#### [Action item]
Transcribe the records word for word, beginning with the first line and ending with the line that contains "Lemma part_pub_key_times_out id"; include nothing else.
:: Information shown
#[export] Instance arrives_CSDomainSel : Arrives ConsensusDomainSelectedMessage.t.
Proof. by_type (fun (_ : bytes) (_ : activeNodeInfos) m => Queued (ToCSDomainSelected m)). Defined.

#[export] Instance arrives_PrepareExe : Arrives PreparePackedMessageExe.t.
Proof. by_type ProcessPreparePackedMsgExe. Defined.

#[export] Instance arrives_PrepareExeIndic : Arrives PreparePackedMessageExeIndication.t.
Proof. by_type ProcessPreparePackedMsgExeIndication. Defined.

#[export] Instance arrives_PrepareProp : Arrives PreparePackedMessageProp.t.
Proof. by_type ProcessPreparePackedMsgProp. Defined.

#[export] Instance arrives_Propose : Arrives ProposeMessage.t.
Proof. by_type (fun (_ : bytes) (_ : activeNodeInfos) m => Queued (ToProposeMsg m)). Defined.

#[export] Instance arrives_ExeRSValidateReq : Arrives ExeResultValidateReqMessage.t.
Proof. by_type (fun (_ : bytes) (_ : activeNodeInfos) m => Answer m). Defined.

#[export] Instance arrives_BestPropose : Arrives BestProposeMessage.t.
Proof. by_type (fun (_ : bytes) (_ : activeNodeInfos) m => Queued (ToBestProposeMsg m)). Defined.

#[export] Instance arrives_Vote : Arrives VoteMessage.t.
Proof. by_type (fun (_ : bytes) (_ : activeNodeInfos) m => Queued (ToVoteMsg m)). Defined.

#[export] Instance arrives_Commit : Arrives CommitMessage.t.
Proof. by_type (fun (_ : bytes) (_ : activeNodeInfos) m => Queued (ToCommitMsg m)). Defined.

#[export] Instance arrives_DKGDeal : Arrives DKGDealMessage.t.
Proof. by_type (fun (_ : bytes) (_ : activeNodeInfos) m => Queued (ToDeal m)). Defined.

#[export] Instance arrives_DKGDealResp : Arrives DKGDealRespMessage.t.
Proof. by_type (fun (_ : bytes) (_ : activeNodeInfos) m => Queued (ToDealResp m)). Defined.

#[export] Instance arrives_DKGFinished : Arrives DKGFinishedMessage.t.
Proof. by_type (fun (_ : bytes) (_ : activeNodeInfos) m => Queued (ToFinished m)). Defined.

(** The public keys of participants are sent, but no node takes them up. *)
Lemma part_pub_key_times_out id an m : mailable (M := DKGPartPubKeyMessage.t) m ->
  dispatch id an (Wire.enc ConsensusMessage.desc _ (envelope m)) = Ok TimedOut.
Proof.
  intros [_ He]. destruct (Tx.codec_roundtrip ConsensusMessage.desc _ He) as (_ & _ & H). unfold dispatch. by rewrite H.
Qed.

(** The call that carries a message. *)
Definition call {M} `{!Signed M} (peers : option (list bytes)) (protocolID : bytes) (m : M) : send :=
  mkSend peers protocolID MOD_NAME (Wire.enc ConsensusMessage.desc _ (envelope m)).

Lemma marshal_message {M} `{!Signed M} (m : M) : mailable m -> Codec.Marshal sg_schema m = Ok (Some (Wire.enc sg_schema _ m)).
Proof. intros [H _]. by destruct (Tx.codec_roundtrip sg_schema m H) as (E & _). Qed.

Lemma deliverSendCommon_call {M} `{!Signed M} peers protocolID (m : M) : mailable m ->
  deliverSendCommon peers protocolID sg_type (Wire.enc sg_schema _ m) = Ok (call peers protocolID m).
Proof.
  intros [_ He]. destruct (Tx.codec_roundtrip ConsensusMessage.desc _ He) as (E & _). unfold deliverSendCommon.
  fold (envelope m). by rewrite E.
Qed.

Lemma dispatch_call {M} `{!Signed M, !Arrives M} peers protocolID (m : M) id an : mailable m ->
  dispatch id an (s_data (call peers protocolID m)) = Ok (taken_up id an m).
Proof.
  intros [Hm He]. destruct (Tx.codec_roundtrip ConsensusMessage.desc _ He) as (_ & _ & E).
  cbn [call s_data]. rewrite (dispatch_type id an _ _ (E _)) by done. unfold decode_then.
  destruct (Tx.codec_roundtrip sg_schema m Hm) as (_ & _ & Em). cbn [ConsensusMessage.Data envelope]. by rewrite Em.
Qed.

Section Deliver.
Context {D K : Type} `{!IDKGBls D}.
Variables (Sign : K -> bytes -> option bytes) (ConvertToPublic : K -> option bytes) (Send : send -> bool).

Lemma send_to_call {M} `{!Signed M} peers protocolID (m : M) : mailable m ->
  send_to Send peers protocolID m = Ok ([call peers protocolID m], sent Send (call peers protocolID m)).
Proof.
  intros H. unfold send_to. rewrite marshal_message, Ok_bind, default_Some by done.
  rewrite deliverSendCommon_call by done. by rewrite Ok_bind.
Qed.

(** The two calls to the consensus nodes; the second is made when the first
    was accepted. *)
Lemma to_consensus_calls {M} `{!Signed M} (md : messageDeliver (D := D)) an (m : M) : mailable m ->
  let s1 := call (peers_of md (filter (fun id => id <> md_nodeID md) (activeProposerIDs an))) ForwardPropose_Msg m in
  let s2 := call (peers_of md (activeValidatorIDs an)) FrowardValidate_Msg m in
  to_consensus (K := K) Send md an m = Ok (if Send s1 then ([s1; s2], sent Send s2) else ([s1], None)).
Proof.
  intros H s1 s2. unfold to_consensus. rewrite marshal_message, Ok_bind, default_Some by done.
  rewrite RemoveIfExistString_filter, !deliverSendCommon_call by done. run_Ok. fold s1 s2. by destruct (Send s1).
Qed.

(** A vote reaches the proposer as it was signed: with threshold keys, the
    one call goes to the proposer alone over the proposers' protocol, and any
    node that receives it queues the vote with the signature over the block
    head and the key.  The delivery fails exactly when the network does. *)
Theorem vote_arrives (md : messageDeliver (D := D) (K := K)) msg proposer d sig pk : md_dkgBls md = Some d ->
  dkg_Sign d (VoteMessage.BlockHead msg) = Some (sig, pk) -> mailable (set_sign sig pk msg) ->
  exists s, deliverVoteMessage Send md msg proposer = Ok ([s], if Send s then None else Some ESend)
  /\ s_peers s = Some [proposer] /\ s_protocol s = ForwardPropose_Msg /\ s_module s = MOD_NAME
  /\ forall id an, dispatch id an (s_data s) = Ok (Queued (ToVoteMsg (set_sign sig pk msg))).
Proof.
  intros Hd Hs Hm. exists (call (Some [proposer]) ForwardPropose_Msg (set_sign sig pk msg)).
  unfold deliverVoteMessage, sign_dkg. rewrite Hd. change (sg_data msg) with (VoteMessage.BlockHead msg). rewrite Hs.
  rewrite send_to_call by done. split_and!; try done. intros id an. exact (dispatch_call _ _ (set_sign sig pk msg) id an Hm).
Qed.

(** A proposal reaches the other proposers and the validators: it is sent,
    signed with the threshold keys, to the active proposers but the node itself
    and then to the active validators, and every receiver queues it as it was
    signed.  When the network refuses the call to the proposers, no validator
    is sent the proposal, and yet no error is reported. *)
Theorem proposal_arrives (md : messageDeliver (D := D) (K := K)) an msg d sig pk : md_dkgBls md = Some d ->
  dkg_Sign d (ProposeMessage.BlockHead msg) = Some (sig, pk) -> mailable (set_sign sig pk msg) ->
  strategy md = DeliverStrategy_Specifically ->
  exists s1 s2, s_peers s1 = Some (filter (fun id => id <> md_nodeID md) (activeProposerIDs an)) /\ s_protocol s1 = ForwardPropose_Msg
  /\ s_peers s2 = Some (activeValidatorIDs an) /\ s_protocol s2 = FrowardValidate_Msg
  /\ deliverProposeMessage Send md an msg =
       Ok (if Send s1 then ([s1; s2], set_sign sig pk msg, if Send s2 then None else Some ESend) else ([s1], set_sign sig pk msg, None))
  /\ forall id an', dispatch id an' (s_data s1) = Ok (Queued (ToProposeMsg (set_sign sig pk msg)))
       /\ dispatch id an' (s_data s2) = Ok (Queued (ToProposeMsg (set_sign sig pk msg))).
Proof.
  intros Hd Hs Hm Hst. unfold deliverProposeMessage, sign_dkg. rewrite Hd.
  change (sg_data msg) with (ProposeMessage.BlockHead msg). rewrite Hs, to_consensus_calls by done. unfold peers_of. rewrite Hst.
  rewrite !decide_True by done. set (s1 := call _ ForwardPropose_Msg _). set (s2 := call _ FrowardValidate_Msg _). exists s1, s2.
  split_and!; try done; [rewrite Ok_bind; by destruct (Send s1)|].
  intros id an'. split; exact (dispatch_call _ _ (set_sign sig pk msg) id an' Hm).
Qed.

(** ** Commits *)

Variables (partial_head : bytes -> BlockHead.t) (partial_chunk : bytes -> BlockHeadChunk.t).

Lemma read_or_enc {M} (sc : Wire.schema M) `{!Wire.mlaws sc} (partial : bytes -> M) m : Tx.well_formed sc m ->
  read_or sc partial (Wire.enc sc _ m) = Ok m.
Proof.
  intros Hm. destruct (Tx.codec_roundtrip sc m Hm) as (_ & _ & E). specialize (E m). unfold Codec.Unmarshal in E. unfold read_or. by rewrite E.
Qed.

Lemma chunk_peers_spec an chunks : Forall (Tx.well_formed BlockHeadChunk.desc) chunks ->
  chunk_peers partial_chunk an (Wire.enc BlockHeadChunk.desc _ <$> chunks)
  = Ok ((fun c => Some (getActiveExecutorIDsOfDomain an (BlockHeadChunk.DomainID c))) <$> chunks).
Proof.
  intros H. induction H as [|c chunks Hc _ IH]; [done|]. rewrite !fmap_cons. cbn [chunk_peers].
  rewrite read_or_enc, Ok_bind by done. by rewrite IH, Ok_bind.
Qed.

(** The indexes that a commit may carry. *)
Definition indexes (n : nat) (origin : Z) : list Z := origin :: ((fun i => u32 (Z.of_nat i)) <$> seq 0 n).

Lemma seen_by_executors_index n wr origin i : (i < n)%nat -> seen_by_executors wr origin i ∈ indexes n origin.
Proof.
  intros Hi. unfold seen_by_executors. destruct (decide _); [left|]. right. apply list_elem_of_fmap. exists i. split; [done|].
  apply elem_of_seq. lia.
Qed.

Lemma seen_by_others_index n wr rd origin : seen_by_others n wr rd origin ∈ indexes n origin.
Proof.
  unfold seen_by_others. destruct (last _) as [i|] eqn:E; [|left]. right. apply list_elem_of_fmap. exists i. split; [done|].
  apply last_Some_elem_of, list_elem_of_In, filter_In in E as [E _]. by apply list_elem_of_In.
Qed.

Lemma commit_call m : mailable (M := CommitMessage.t) m ->
  Codec.Marshal CommitMessage.desc m = Ok (Some (Wire.enc CommitMessage.desc _ m))
  /\ forall peers protocolID, deliverSendCommon peers protocolID ConsensusMessage_Commit (Wire.enc CommitMessage.desc _ m) = Ok (call peers protocolID m).
Proof. intros Hm. exact (conj (marshal_message m Hm) (fun peers protocolID => deliverSendCommon_call peers protocolID m Hm)). Qed.

Lemma executor_sends_spec wr msg peers i : (forall j, j ∈ indexes (i + length peers) (CommitMessage.RefIndex msg) -> mailable (set_RefIndex j msg)) ->
  executor_sends wr msg i peers =
    Ok (imap (fun j p => call p ForwardExecute_Msg (set_RefIndex (seen_by_executors wr (CommitMessage.RefIndex msg) (i + j)) msg)) peers).
Proof.
  revert i. induction peers as [|p peers IH]; intros i Hm; [done|]. cbn [executor_sends imap length] in *.
  assert (Hi : mailable (set_RefIndex (seen_by_executors wr (CommitMessage.RefIndex msg) i) msg))
    by (apply Hm, seen_by_executors_index; lia).
  destruct (commit_call _ Hi) as [E1 E2]. rewrite E1, Ok_bind, default_Some, E2, Ok_bind. rewrite IH by (by rewrite Nat.add_succ_comm).
  rewrite Ok_bind, Nat.add_0_r.
  do 2 f_equal. apply imap_ext. intros j q _. cbn. by rewrite Nat.add_succ_r.
Qed.
(** What a proposer signs to be elected. *)
Definition consensus_proof (h : BlockHead.t) : ConsensusProof.t :=
  ConsensusProof.mk (BlockHead.ParentBlockHash h) (BlockHead.Height h) (BlockHead.VoteAggSignature h) [].

Definition getVrfInputData (h : BlockHead.t) (proposeHeight : Z) : go bytes :=
  csProofBytes ← Codec.Marshal ConsensusProof.desc (consensus_proof h);
  Ok (blake2b (Uint64ToBytes (BlockHead.Epoch h) ++ Uint64ToBytes proposeHeight ++ default [] csProofBytes)).

(** The proof and the priority of a proposer who has won. *)
Definition canProposeBlock (p : consensusProposer) (v : consensusValidator) (n : node) (latest : BlockHead.t) (proposeHeight : Z) :
    go (cons_error + (bytes * bytes)) :=
  vrfData ← getVrfInputData latest proposeHeight;
  match Sign (priKey (n_md n)) vrfData with
  | None => Ok (inl ESignature)
  | Some vrfProof =>
      match getNodeWeight (infos (n_es n)) (p_nodeID p) with
      | None => Ok (inl ECanNotPropose)
      | Some localNodeWeight =>
          winCount ← Poiss.SelectProposer blake2b vrfProof (i64 localNodeWeight) (i64 (activeProposerWeights (infos (n_es n))));
          if winCount >=? 1 then
            let maxPri := Poiss.MaxPriority sha256 vrfProof winCount in
            e ← judgeLocalMaxPriBestForProposer v maxPri latest;
            Ok (match e with Some e => inl e | None => inr (vrfProof, maxPri) end)
          else Ok (inl ECanNotPropose)
      end
  end.

(** One prepared message on top of the list. *)
Definition add_prepared (l : list PreparePackedMessagePropMap) (m : PreparePackedMessageProp.t) :
    cons_error + list PreparePackedMessagePropMap :=
  let version := PreparePackedMessageProp.StateVersion m in
  let domainID := PreparePackedMessageProp.DomainID m in
  match last l with
  | None => inr (l ++ [mkPropMap version [(domainID, m)]])
  | Some latest =>
      if version =? pm_StateVersion latest then
        if bool_decide (domainID ∈ (PPMProps latest).*1) then inl ESameDomain
        else inr (removelast l ++ [mkPropMap version (PPMProps latest ++ [(domainID, m)])])
      else if version =? u64 (pm_StateVersion latest + 1) then inr (l ++ [mkPropMap version [(domainID, m)]])
      else inl (EUnexpected (u64 (pm_StateVersion latest + 1)) version)
  end.

(** One message of [receivePreparePackedMessagePropStart]. *)
Definition receivePreparePackedMessageProp (p : consensusProposer) (n : node) (m : PreparePackedMessageProp.t) : go (consensusProposer * node) :=
  if negb (selfSelected (n_es n)) then Ok (p, n)
  else
    '(n, latestBlock) ← latest_block n;
    match latestBlock with
    | inl _ => Ok (p, n)
    | inr b =>
        match Block.Head b with
        | None => Panic
        | Some h =>
            if PreparePackedMessageProp.StateVersion m <=? BlockHead.Height h then Ok (p, n)
            else Ok (match add_prepared (ppmPropList p) m with inl _ => p | inr l => set_list p l end, n)
        end
    end.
::::
#### [Solution to this exercise]
#[export] Instance arrives_CSDomainSel : Arrives ConsensusDomainSelectedMessage.t.
Proof. by_type (fun (_ : bytes) (_ : activeNodeInfos) m => Queued (ToCSDomainSelected m)). Defined.

#[export] Instance arrives_PrepareExe : Arrives PreparePackedMessageExe.t.
Proof. by_type ProcessPreparePackedMsgExe. Defined.

#[export] Instance arrives_PrepareExeIndic : Arrives PreparePackedMessageExeIndication.t.
Proof. by_type ProcessPreparePackedMsgExeIndication. Defined.

#[export] Instance arrives_PrepareProp : Arrives PreparePackedMessageProp.t.
Proof. by_type ProcessPreparePackedMsgProp. Defined.

#[export] Instance arrives_Propose : Arrives ProposeMessage.t.
Proof. by_type (fun (_ : bytes) (_ : activeNodeInfos) m => Queued (ToProposeMsg m)). Defined.

#[export] Instance arrives_ExeRSValidateReq : Arrives ExeResultValidateReqMessage.t.
Proof. by_type (fun (_ : bytes) (_ : activeNodeInfos) m => Answer m). Defined.

#[export] Instance arrives_BestPropose : Arrives BestProposeMessage.t.
Proof. by_type (fun (_ : bytes) (_ : activeNodeInfos) m => Queued (ToBestProposeMsg m)). Defined.

#[export] Instance arrives_Vote : Arrives VoteMessage.t.
Proof. by_type (fun (_ : bytes) (_ : activeNodeInfos) m => Queued (ToVoteMsg m)). Defined.

#[export] Instance arrives_Commit : Arrives CommitMessage.t.
Proof. by_type (fun (_ : bytes) (_ : activeNodeInfos) m => Queued (ToCommitMsg m)). Defined.

#[export] Instance arrives_DKGDeal : Arrives DKGDealMessage.t.
Proof. by_type (fun (_ : bytes) (_ : activeNodeInfos) m => Queued (ToDeal m)). Defined.

#[export] Instance arrives_DKGDealResp : Arrives DKGDealRespMessage.t.
Proof. by_type (fun (_ : bytes) (_ : activeNodeInfos) m => Queued (ToDealResp m)). Defined.

#[export] Instance arrives_DKGFinished : Arrives DKGFinishedMessage.t.
Proof. by_type (fun (_ : bytes) (_ : activeNodeInfos) m => Queued (ToFinished m)). Defined.

(** The public keys of participants are sent, but no node takes them up. *)
Lemma part_pub_key_times_out id an m : mailable (M := DKGPartPubKeyMessage.t) m ->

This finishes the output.